◆ **Aim of the exercise**
Where in the records does the word "refreshTokens" appear? Copy each line that holds it.

Collected data:
'''
Lemma findById_update c u x :
  In x c -> _id x = _id u -> findById (User.update c u) (_id u) = Some u.
Proof.
  unfold findById, User.update.
  induction c as [|a c IH]; intros Hin Hid; [destruct Hin|].
  cbn [List.map find].
  destruct (_id a =? _id u)%N eqn:Ha.
  - rewrite N.eqb_refl. reflexivity.
  - rewrite Ha. destruct Hin as [<-|Hin].
    + rewrite Hid, N.eqb_refl in Ha. discriminate.
    + apply IH; assumption.
Qed.

Lemma find_app_found {A} (p : A -> bool) l x :
  p x = true -> exists y, find p (l ++ [x]) = Some y.
Proof.
  intros Hx. induction l as [|a l IH]; simpl.
  - rewrite Hx. eauto.
  - destruct (p a); eauto.
Qed.

Lemma find_none_all {A} (p : A -> bool) l :
  (forall z, In z l -> p z = false) -> find p l = None.
Proof.
  induction l as [|a l IH]; simpl; intros H; [reflexivity|].
  rewrite (H a (or_introl eq_refl)). apply IH. intros z Hz. apply H. auto.
Qed.

Lemma checkMfa_passed L user code now user' :
  checkMfa L user code now = MfaPassed user' ->
  _id user' = _id user /\ refreshTokens user' = refreshTokens user.
Proof.
  unfold checkMfa.
  destruct (negb (mfaEnabled user)); [intros H; injection H as <-; auto|].
  destruct (isBlank code); [discriminate|].
  destruct (totp_verify L _ _ now); [intros H; injection H as <-; auto|].
  destruct (useBackupCode _ _); [|discriminate].
  intros H; injection H as <-. auto.
Qed.

(** The tokens a successful [login] issues and the record it keeps of
    the refresh token. *)
Lemma login_tokens L cfg c now req c' u a r :
  login L cfg c now req = (c', LoggedIn u a r) ->
  exists user,
    In user c /\ _id user = _id u
    /\ c' = User.update c u
    /\ a = Tokens.generateAccessToken cfg (_id u) now
    /\ r = Tokens.generateRefreshToken cfg (_id u) now
    /\ refreshTokens u
       = filter (fun tokenObj =>
                   isActive tokenObj && (now <? expiresAt tokenObj))
                (refreshTokens user)
         ++ [mkRefreshToken r now (Tokens.getRefreshTokenExpiry now) true].
Proof.
  unfold login.
  destruct (validationErrors req); [|discriminate].
  destruct (findOneByEmail c _) as [user|] eqn:Hf; [|discriminate].
  destruct (isLocked user now); [discriminate|].
  destruct (negb (comparePassword L user (req_password req)));
    [discriminate|].
  destruct (checkMfa L user (req_mfaCode req) now) as [| |user'] eqn:Hm;
    try discriminate.
  apply checkMfa_passed in Hm as [Hid Hrt].
  unfold Tokens.generateTokenPair.
  intros H; injection H as <- <- <- <-.
  exists user. unfold findOneByEmail in Hf. apply find_some in Hf as [Hin _].
  cbn. rewrite Hid, Hrt. repeat split; auto.
Qed.

(** [jwt.verify] of a refresh token of the configuration, before the
    second it expires at. *)
Lemma verifyRefreshToken_issued cfg uid now now' :
  now' / 1000 < now / 1000 + Tokens.refreshExpire ->
  Tokens.verifyRefreshToken cfg (Tokens.generateRefreshToken cfg uid now) now'
  = inr (Jwt.mkClaims (JWT_REFRESH_SECRET cfg) uid (now / 1000)
           (now / 1000 + Tokens.refreshExpire)).
Proof.
  intros H. unfold Tokens.verifyRefreshToken, Tokens.generateRefreshToken,
    Jwt.sign, Jwt.verify. cbn [Jwt.signedWith Jwt.exp].
  rewrite str_eqb_refl. cbn [negb].
  apply Z.leb_gt in H. rewrite H. reflexivity.
Qed.

(** While the token's claims are valid, its record has not expired. *)
Lemma record_outlives_claims now now' :
  now' / 1000 < now / 1000 + Tokens.refreshExpire ->
  now' < Tokens.getRefreshTokenExpiry now.
Proof.
  unfold Tokens.refreshExpire, Tokens.getRefreshTokenExpiry. intros H.
  pose proof (Z.mul_div_le now 1000 ltac:(lia)).
  assert (now' < 1000 * (now / 1000 + 7 * 24 * 60 * 60)); [|lia].
  pose proof (Z.mul_succ_div_gt now' 1000 ltac:(lia)). lia.
Qed.

(** Renewal with the refresh token of a successful login, at any
    instant before the second the token expires at. *)
Lemma renew_after_login L cfg c now req c' u a r now' :
  login L cfg c now req = (c', LoggedIn u a r) ->
  now' / 1000 < now / 1000 + Tokens.refreshExpire ->
  refreshToken cfg c' now' (Some r)
  = Refreshed (Tokens.generateAccessToken cfg (_id u) now').
Proof.
  intros H Hexp.
  apply login_tokens in H as (user & Hin & Hid & -> & _ & -> & Hrt).
  unfold refreshToken.
  change (Jwt.isEmpty (Tokens.generateRefreshToken cfg (_id u) now))
    with false. cbv iota.
  rewrite (verifyRefreshToken_issued cfg (_id u) now now' Hexp).
  cbn [Jwt.userId].
  rewrite (findById_update c u user Hin Hid), Hrt.
  destruct (find_app_found
              (fun tokenObj =>
                 Jwt.token_eqb (token tokenObj)
                   (Tokens.generateRefreshToken cfg (_id u) now)
                 && isActive tokenObj && (now' <? expiresAt tokenObj))
              (filter (fun tokenObj =>
                         isActive tokenObj && (now <? expiresAt tokenObj))
                      (refreshTokens user))
              (mkRefreshToken (Tokens.generateRefreshToken cfg (_id u) now)
                 now (Tokens.getRefreshTokenExpiry now) true)) as [y Hy].
  - cbn [token isActive expiresAt]. rewrite token_eqb_refl. cbn [andb].
    apply Z.ltb_lt. apply record_outlives_claims. exact Hexp.
  - rewrite Hy. reflexivity.
Qed.

(** The access token of a renewal verifies under the access secret and
    names the identity. *)
Lemma access_token_valid cfg uid now :
  exists claims,
    Jwt.verify (Tokens.generateAccessToken cfg uid now)
      (JWT_ACCESS_SECRET cfg) now = inr claims
    /\ Jwt.userId claims = uid.
Proof.
  unfold Tokens.generateAccessToken, Jwt.sign, Jwt.verify.
  cbn [Jwt.signedWith Jwt.exp]. rewrite str_eqb_refl. cbn [negb].
  assert (H : (now / 1000 + Tokens.accessExpire <=? now / 1000) = false)
    by (apply Z.leb_gt; unfold Tokens.accessExpire; lia).
  rewrite H. eexists. split; reflexivity.
Qed.

(** After [deactivate], no active record holds the token, when at most
    one record held it. *)
Lemma deactivate_single rt rts now :
  (List.length (filter (fun tokenObj => Jwt.token_eqb (token tokenObj) rt)
                  rts) <= 1)%nat ->
  find (fun tokenObj =>
          Jwt.token_eqb (token tokenObj) rt && isActive tokenObj
          && (now <? expiresAt tokenObj))
       (deactivate rt rts) = None.
Proof.
  induction rts as [|x rts IH]; simpl; [reflexivity|].
  destruct (Jwt.token_eqb (token x) rt) eqn:Hx; simpl; intros Hlen.
  - rewrite Hx. simpl.
    destruct (filter _ rts) as [|y l] eqn:Hf; [|simpl in Hlen; lia].
    apply find_none_all. intros z Hz.
    destruct (Jwt.token_eqb (token z) rt) eqn:Hzt; [|reflexivity].
    exfalso.
    assert (Hin : In z (filter (fun tokenObj =>
                                  Jwt.token_eqb (token tokenObj) rt) rts))
      by (apply filter_In; auto).
    rewrite Hf in Hin. destruct Hin.
  - rewrite Hx. simpl. apply IH. exact Hlen.
Qed.

End TokenFacts.

Section TokenClaims.

Import User AuthController.

(** Renewal round trip: with the refresh token of a successful login,
    at any instant before the second the token expires at, [refreshToken]
    answers with an access token that verifies under the access secret
    and names the identity.  The handler writes nothing, so the refresh
    token is not rotated and serves again. *)
Theorem renewal_round_trip :
  forall L cfg c now req c' u a r now',
    login L cfg c now req = (c', LoggedIn u a r) ->
    now' / 1000 < now / 1000 + Tokens.refreshExpire ->
    exists a',
      refreshToken cfg c' now' (Some r) = Refreshed a'
      /\ exists claims,
          Jwt.verify a' (JWT_ACCESS_SECRET cfg) now' = inr claims
          /\ Jwt.userId claims = _id u.
Proof.
  intros L cfg c now req c' u a r now' H Hexp.
  exists (Tokens.generateAccessToken cfg (_id u) now'). split.
  - eapply renew_after_login; eauto.
  - apply access_token_valid.
Qed.

(** Revocation of a token string that one record holds: when no record
    the identity had before the login holds the string of the token the
    login issued, [logout] with that token makes every later renewal
    with it fail with 401. *)
Theorem revoked_single_record_fails_renewal :
  forall L cfg c now req c' u a r now',
    login L cfg c now req = (c', LoggedIn u a r) ->
    (forall x tokenObj,
        In x c -> _id x = _id u -> In tokenObj (refreshTokens x) ->
        token tokenObj <> r) ->
    status (refreshToken cfg (fst (logout c' (_id u) (Some r))) now' (Some r))
    = 401.
Proof.
  intros L cfg c now req c' u a r now' H Hfresh.
  apply login_tokens in H as (user & Hin & Hid & -> & _ & Hr & Hrt).
  assert (He : Jwt.isEmpty r = false) by (rewrite Hr; reflexivity).
  unfold logout. rewrite He, (findById_update c u user Hin Hid). cbn [fst].
  unfold refreshToken. rewrite He.
  destruct (Tokens.verifyRefreshToken cfg r now') as [err|decoded] eqn:Hv;
    [reflexivity|].
  assert (Hd : Jwt.userId decoded = _id u).
  { revert Hv. rewrite Hr.
    unfold Tokens.verifyRefreshToken, Tokens.generateRefreshToken, Jwt.sign,
      Jwt.verify.
    destruct (negb _); [discriminate|]. destruct (_ <=? _); [discriminate|].
    intros E; injection E as <-. reflexivity. }
  rewrite Hd.
  set (u' := setRefreshTokens u (deactivate r (refreshTokens u))).
  assert (Hu' : findById (User.update (User.update c u) u') (_id u)
                = Some u').
  { change (_id u) with (_id u').
    apply (findById_update (User.update c u) u' u); [|reflexivity].
    eapply update_holds; eauto. }
  rewrite Hu'. cbn [u' setRefreshTokens refreshTokens].
  rewrite deactivate_single; [reflexivity|].
  rewrite Hrt, filter_app, length_app.
  cbn [filter token]. rewrite token_eqb_refl. cbn [List.length].
  match goal with
  | |- (List.length ?l + 1 <= 1)%nat => destruct l as [|y l'] eqn:Hf
  end; [simpl; lia|].
  exfalso.
  assert (Hy : In y (y :: l')) by (left; reflexivity).
  rewrite <- Hf in Hy. apply filter_In in Hy as [Hy Ht].
  apply filter_In in Hy as [Hy _]. apply token_eqb_eq in Ht.
  exact (Hfresh user y Hin Hid Hy Ht).
Qed.

(** C4 fails on a token string that two records hold.  The identity
    registers, and logs in 800 milliseconds later, within the same clock
    second: both responses carry the same refresh token, and two records
    hold it.  After [logout] with that token, which deactivates the
    first record, [refreshToken] with it still answers with a new access
    token. *)
Theorem C4_logout_leaves_second_record_active :
  issuedRefreshToken
    (snd (register sampleLib sampleConfig [] sampleRegisterEnv
            sampleRegistration)) = Some sampleRefreshToken
  /\ issuedRefreshToken
       (snd (login sampleLib sampleConfig sampleUsers 1793698200900
               sampleRegistration)) = Some sampleRefreshToken
  /\ activeFlags sampleUsersLoggedIn = [[true; true]]
  /\ snd (logout sampleUsersLoggedIn 1%N (Some sampleRefreshToken))
     = LoggedOut
  /\ activeFlags sampleUsersLoggedOut = [[false; true]]
  /\ refreshToken sampleConfig sampleUsersLoggedOut 1793698201000
       (Some sampleRefreshToken)
     = Refreshed
         (Tokens.generateAccessToken sampleConfig 1%N 1793698201000).
Proof.
  repeat split; vm_compute; reflexivity.
Qed.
'''
◆ **Written solution**
  _id user' = _id user /\ refreshTokens user' = refreshTokens user.
    /\ refreshTokens u
                (refreshTokens user)
                      (refreshTokens user))
        In x c -> _id x = _id u -> In tokenObj (refreshTokens x) ->
  set (u' := setRefreshTokens u (deactivate r (refreshTokens u))).
  rewrite Hu'. cbn [u' setRefreshTokens refreshTokens].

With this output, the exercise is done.